(** [basename] of the loop body: a slash and the part of [filename]
    after its last separator. *)
Definition basename (win32 : bool) (filename : string) : string :=
  "/" +:+ match find_last_of filename (sep win32) with
          | None => filename
          | Some basepos => substr filename (basepos + 1)
          end.

(** The test of the loop body on the base name. *)
Definition served_name (win32 : bool) (filename : string) : bool :=
  endsWithNoCase (basename win32 filename) ".cso"
  || endsWithNoCase (basename win32 filename) ".iso".

(** The key a file is stored under. *)
Definition url_path (win32 : bool) (filename : string) : string :=
  ReplaceAll (basename win32 filename) " " "%20".

(** No file of [l] that is served takes the key [k]. *)
Definition key_free (win32 : bool) (k : string) (l : list string) : Prop :=
  Forall (fun g => served_name win32 g = true -> url_path win32 g <> k) l.

(** One turn of the loop over [g_Config.recentIsos]. *)
Definition add_path (win32 : bool) (paths : gmap string string) (filename : string)
  : gmap string string :=
  if served_name win32 filename
  then <[url_path win32 filename := filename]> paths
  else paths.

(** The map [paths] after the loop. *)
Definition ExecuteServer_paths (win32 : bool) (recentIsos : list string)
  : gmap string string :=
  fold_left (add_path win32) recentIsos ∅.

End Paths.

(** ** Server status, the start and stop handlers *)

Module Lifecycle.

Inductive ServerStatus : Type := STOPPED | STARTING | RUNNING | STOPPING.

Definition ServerStatus_eqb (a b : ServerStatus) : bool :=
  match a, b with
  | STOPPED, STOPPED | STARTING, STARTING | RUNNING, RUNNING
  | STOPPING, STOPPING => true
  | _, _ => false
  end.

(** [UI::EventReturn]. *)
Inductive EventReturn : Type := EVENT_DONE | EVENT_SKIPPED | EVENT_CONTINUE.

(** What a [std::thread] runs. *)
Inductive ThreadBody : Type := RunExecuteServer.

Record Thread : Type := { entry : ThreadBody; detached : bool }.

(** The statics [serverStatus] and [serverThread], and of the screen its
    [serverStopping_] flag and how often [RecreateViews] was called. *)
Record State : Type := {
  serverStatus : ServerStatus;
  serverThread : option Thread;
  serverStopping_ : bool;
  recreated : nat
}.

Definition UpdateStatus (s : ServerStatus) (st : State) : State :=
  {| serverStatus := s; serverThread := serverThread st;
     serverStopping_ := serverStopping_ st; recreated := recreated st |}.

Definition RetrieveStatus (st : State) : ServerStatus := serverStatus st.

Definition HandleStartServer (st : State) : EventReturn * State :=
  if negb (ServerStatus_eqb (serverStatus st) STOPPED) then (EVENT_SKIPPED, st)
  else
    (EVENT_DONE,
     {| serverStatus := STARTING;
        serverThread := Some {| entry := RunExecuteServer; detached := true |};
        serverStopping_ := serverStopping_ st;
        recreated := recreated st |}).

Definition HandleStopServer (st : State) : EventReturn * State :=
  if negb (ServerStatus_eqb (serverStatus st) RUNNING) then (EVENT_SKIPPED, st)
  else
    (EVENT_DONE,
     {| serverStatus := STOPPING;
        serverThread := serverThread st;
        serverStopping_ := true;
        recreated := S (recreated st) |}).

End Lifecycle.

(** ** The server thread *)

Module Server.

Import Lifecycle.

(** The fields of [g_Config] the thread uses. *)
Record Config : Type := {
  recentIsos : list string;
  iRemoteISOPort : Z
}.

(** One turn of the serving loop as the thread sees it: the status that
    [RetrieveStatus] gives at the loop test (the screen may have changed
    it), and the clock after the slice. *)
Record Tick : Type := {
  seen : ServerStatus;
  now : float
}.

(** What the thread depends on. [Listen n port] is the outcome of the
    [n]-th call of [http->Listen] (counted from 0) when asked for [port]:
    the port bound, or [None] when binding fails. [unbound_port] is what
    [http->Port()] gives when nothing was bound. *)
Record Env : Type := {
  win32 : bool;
  Listen : nat -> Z -> option Z;
  unbound_port : Z;
  start_time : float;
  ticks : list Tick
}.

Inductive RunEvent : Type :=
| RNetInit
| RListen (port : Z) (bound : option Z)
| RUpdateStatus (s : ServerStatus)
| RSetConfigPort (port : Z)
| RRegisterServer (port : Z)
| RRunSlice
| RNetShutdown.
(** The [for (const tool of candidates)] loop of [createMergeRequest]. *)
Fixpoint try_tools (mrUrl : option string) (sourceBranch targetBranch : string)
    (candidates : list string) : M unit :=
  match candidates with
  | [] => throw (ENoTool (no_tool_hint mrUrl))
  | tool :: rest =>
      exists_ <- commandExists tool ;;
      if negb exists_ then try_tools mrUrl sourceBranch targetBranch rest else
      if String.eqb tool "glab" then
        r <- runCommandCapture "glab" (glab_args sourceBranch targetBranch) ;;
        let '(code, stdout, stderr) := r in
        if Nat.eqb code 0 then
          match (match find_url stdout with Some u => Some u | None => mrUrl end) with
          | Some u => emit (EvSuccess ("Merge request created: " ++ u))
          | None => ret tt
          end
        else throw (EToolFailed (tool_failure "merge request" "glab" stdout stderr))
      else if String.eqb tool "gh" then
        r <- runCommandCapture "gh" (gh_args sourceBranch targetBranch) ;;
        let '(code, stdout, stderr) := r in
        if Nat.eqb code 0 then
          match (if String.eqb (trim stdout) "" then mrUrl else Some (trim stdout)) with
          | Some u => emit (EvSuccess ("Pull request created: " ++ u))
          | None => ret tt
          end
        else throw (EToolFailed (tool_failure "pull request" "gh" stdout stderr))
      else try_tools mrUrl sourceBranch targetBranch rest
  end.

(** [createMergeRequest]. *)
Definition createMergeRequest (parsedRemote : option ParsedRemote)
    (sourceBranch targetBranch : string) : M unit :=
  try_tools (mr_url parsedRemote sourceBranch targetBranch) sourceBranch targetBranch
    (mr_candidates parsedRemote).

(* ------------------------------------------------------------------ *)
(** ** The promote-to-main flow (core/toMain.ts) *)

Record ToMainOptions := {
  branch : option string;
  mainCommitMessage : option string;
  mainCommitType : option string
}.

Definition target_branch (options : ToMainOptions) : string :=
  if truthy (option_map trim (branch options)) then trim (or_empty (branch options))
  else "main".

(** [toMain]. *)
Definition toMain (options : ToMainOptions) : M unit :=
  let targetBranch := target_branch options in
  isRepo <- query EvCheckIsRepo r_is_repo ;;
  if negb isRepo then throw ENotRepo else
  currentBranch <- query EvBranch r_current ;;
  if String.eqb currentBranch "" || String.eqb currentBranch "HEAD" then throw EDetachedHead else
  if String.eqb currentBranch targetBranch then throw (EInvalidSourceBranch targetBranch) else
  commitIfDirty {| commitMessage := mainCommitMessage options;
                   commitType := mainCommitType options |} ;;
  remote <- getPreferredRemote ;;
  pullIfPossible remote currentBranch "to-main" ;;
  pushCurrentBranch remote currentBranch ;;
  emit (EvSuccess ("Pushed " ++ currentBranch ++ " -> " ++ remote ++ "/" ++ currentBranch)) ;;
  remoteUrl <- query (EvRemoteGetUrl remote) (fun g => trim (r_remote_url g remote)) ;;
  createMergeRequest (parseRemoteUrl remoteUrl) currentBranch targetBranch.

(* ------------------------------------------------------------------ *)
(** ** The push-current-branch flow (core/toSelf.ts) *)

Record ToSelfOptions := {
  selfCommitMessage : option string;
  selfCommitType : option string
}.

(** [toSelf]. *)
Definition toSelf (options : ToSelfOptions) : M unit :=
  isRepo <- query EvCheckIsRepo r_is_repo ;;
  if negb isRepo then throw ENotRepo else
  branch <- query EvBranch r_current ;;
  if String.eqb branch "" || String.eqb branch "HEAD" then throw EDetachedHead else
  commitIfDirty {| commitMessage := selfCommitMessage options;
                   commitType := selfCommitType options |} ;;
  remote <- getPreferredRemote ;;
  pullIfPossible remote branch "to-self" ;;
  pushCurrentBranch remote branch ;;
  emit (EvSuccess ("Pushed " ++ branch ++ " -> " ++ remote ++ "/" ++ branch)).

(* ------------------------------------------------------------------ *)
(** ** The commit-type list and commit scopes
       ([allowedCommitTypesText], utils/config.ts, [promptCommitScope]) *)

(** [allowedCommitTypesText]. *)
Definition allowedCommitTypesText : string := join ", " COMMIT_TYPES.

Fixpoint string_exists (p : ascii -> bool) (s : string) : bool :=
  match s with
  | String c r => p c || string_exists p r
  | EmptyString => false
  end.

(** The class [[()]]. *)
Definition is_paren (c : ascii) : bool := Ascii.eqb c "(" || Ascii.eqb c ")".

(** A value built by [JSON.parse] (the value of a number plays no role
    here). *)
Inductive JValue :=
| JNull
| JBool (b : bool)
| JNumber (n : nat)
| JString (s : string)
| JArray (xs : list JValue)
| JObject (fields : list (string * JValue)).

(** [normalizeScope]. *)
Definition normalizeScope (value : JValue) : option string :=
  match value with
  | JString v =>
      let trimmed := trim v in
      if String.eqb trimmed "" then None
      else if string_exists is_space trimmed then None
      else if string_exists is_paren trimmed then None
      else Some trimmed
  | _ => None
  end.

(** [obj.key] on an object built by [JSON.parse], where the last of
    duplicate keys wins; [None] is [undefined]. *)
Definition json_get (key : string) (fields : list (string * JValue)) : option JValue :=
  fold_left (fun acc kv => if String.eqb (fst kv) key then Some (snd kv) else acc) fields None.

(** [.filter((s): s is string => Boolean(s))] on [(string | null)[]]. *)
Fixpoint filter_truthy (xs : list (option string)) : list string :=
  match xs with
  | [] => []
  | o :: rest => if truthy o then or_empty o :: filter_truthy rest else filter_truthy rest
  end.

(** [Array.from(new Set(xs))]: the values in insertion order, each once. *)
Definition array_from_set (xs : list string) : list string :=
  fold_left (fun acc x => if existsb (String.eqb x) acc then acc else (acc ++ [x])%list) xs [].

(** [loadCicdConfigScopes(cwd)], given what reading and parsing the file
    [<cwd>/<basename(cwd)>.cicd.config] produced: [None] when [readFile]
    or [JSON.parse] threw, [Some v] for the parsed value.  Every exception
    of the [try] block is caught and answered with [null] (the warning it
    may log is not recorded). *)
Definition loadCicdConfigScopes (config : option JValue) : option (list string) :=
  match config with
  | None => None
  | Some JNull => None (* reading [.scopes] of [null] throws; caught *)
  | Some parsed =>
      let scopes := match parsed with
                    | JObject fields =>
                        match json_get "scopes" fields with
                        | Some (JArray xs) => Some xs
                        | _ => None
                        end
                    | _ => None
                    end in
      match scopes with
      | None => None
      | Some xs =>
          let normalized := filter_truthy (map normalizeScope xs) in
          let unique := array_from_set normalized in
          if 0 <? length unique then Some unique else None
      end
  end.

(** The [validate] function of the scope input prompt of
    [promptCommitScope]; [true] is acceptance (the source returns an error
    text otherwise). *)
Definition validate_scope (value : string) : bool :=
  let trimmed := trim value in
  if String.eqb trimmed "" then true
  else if string_exists is_space trimmed then false
  else if string_exists is_paren trimmed then false
  else true.

(** The values of the choices of the scope list prompt:
    [(none)], the configured scopes and [(custom)]. *)
Definition scope_choices (scopes : list string) : list string :=
  ("" :: scopes ++ ["__custom__"])%list.

(** The value [promptCommitScope] returns, given the loaded scopes, the
    value picked at the list prompt (shown only when scopes were loaded)
    and the text accepted at the input prompt (shown when no scopes were
    loaded, or after [(custom)] was picked). *)
Definition promptCommitScope_value (scopes : option (list string)) (picked entered : string)
    : string :=
  match scopes with
  | Some (_ :: _) => if negb (String.eqb picked "__custom__") then picked else trim entered
  | _ => trim entered
  end.

(* ------------------------------------------------------------------ *)
(** ** Branch switching ([ensureLocalBranchFromRemote], core/toTest.ts) *)

(** The events of [Event], and the commands that switch branches. *)
Inductive Event2 :=
| Ev (e : Event)
| EvBranchLocal
| EvCheckout (branch : string)
| EvCheckoutBranch (branch start : string)
| EvCheckoutLocalBranch (branch : string).

(** A repository whose answers depend on the checked-out branch:
    [r2_view b] answers the queries of [Repo] while [b] is checked out,
    [r2_locals] lists the local branches and [r2_ok] tells which
    branch-switching commands git accepts. *)
Record Repo2 := {
  r2_view : string -> Repo;
  r2_locals : list string;
  r2_ok : Event2 -> bool
}.

(** The monad [M] with the checked-out branch as state. *)
Definition M2 (A : Type) : Type := Repo2 -> string -> list Event2 * (GitError + A) * string.

Definition ret2 {A} (a : A) : M2 A := fun _ cur => ([], inr a, cur).
Definition throw2 {A} (e : GitError) : M2 A := fun _ cur => ([], inl e, cur).
Definition bind2 {A B} (m : M2 A) (f : A -> M2 B) : M2 B :=
  fun g cur =>
    let '(t1, r, cur1) := m g cur in
    match r with
    | inl e => (t1, inl e, cur1)
    | inr a => let '(t2, r2, cur2) := f a g cur1 in ((t1 ++ t2)%list, r2, cur2)
    end.
(** [try { m } catch { h }]. *)
Definition catch2 {A} (m : M2 A) (h : M2 A) : M2 A :=
  fun g cur =>
    let '(t1, r, cur1) := m g cur in
    match r with
    | inl _ => let '(t2, r2, cur2) := h g cur1 in ((t1 ++ t2)%list, r2, cur2)
    | inr a => (t1, inr a, cur1)
    end.
(** [try { m } finally { f }]: the error of [f], if any, replaces the
    completion of [m]. *)
Definition finally2 {A} (m : M2 A) (f : M2 unit) : M2 A :=
  fun g cur =>
    let '(t1, r, cur1) := m g cur in
    let '(t2, r2, cur2) := f g cur1 in
    match r2 with
    | inl e => ((t1 ++ t2)%list, inl e, cur2)
    | inr _ => ((t1 ++ t2)%list, r, cur2)
    end.
(** An action of [M], answered by the view of the checked-out branch. *)
Definition lift {A} (m : M A) : M2 A :=
  fun g cur => let (t, r) := m (r2_view g cur) in (map Ev t, r, cur).
Definition query2 {A} (e : Event2) (f : Repo2 -> A) : M2 A := fun g cur => ([e], inr (f g), cur).
(** [(await git.branch()).current]. *)
Definition current_branch : M2 string := fun _ cur => ([Ev EvBranch], inr cur, cur).
(** A command that checks out [b]; once git accepts it, [b] is checked out. *)
Definition switch_to (e : Event2) (b : string) (command : string) : M2 unit :=
  fun g cur => if r2_ok g e then ([e], inr tt, b) else ([e], inl (EGitCommand command), cur).

Declare Scope m2_scope.
Delimit Scope m2_scope with m2.
Notation "x <- m ;; k" := (bind2 m (fun x => k)) : m2_scope.
Notation "m ;; k" := (bind2 m (fun _ => k)) : m2_scope.

Section BranchSwitching.
Local Open Scope m2_scope.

## AIM OF THE EXERCISE
Scan the records above for the string "Inductive", and copy every line where it turns up.

## ANSWER BOX
Inductive ServerStatus : Type := STOPPED | STARTING | RUNNING | STOPPING.
Inductive EventReturn : Type := EVENT_DONE | EVENT_SKIPPED | EVENT_CONTINUE.
Inductive ThreadBody : Type := RunExecuteServer.
Inductive RunEvent : Type :=
Inductive JValue :=
Inductive Event2 :=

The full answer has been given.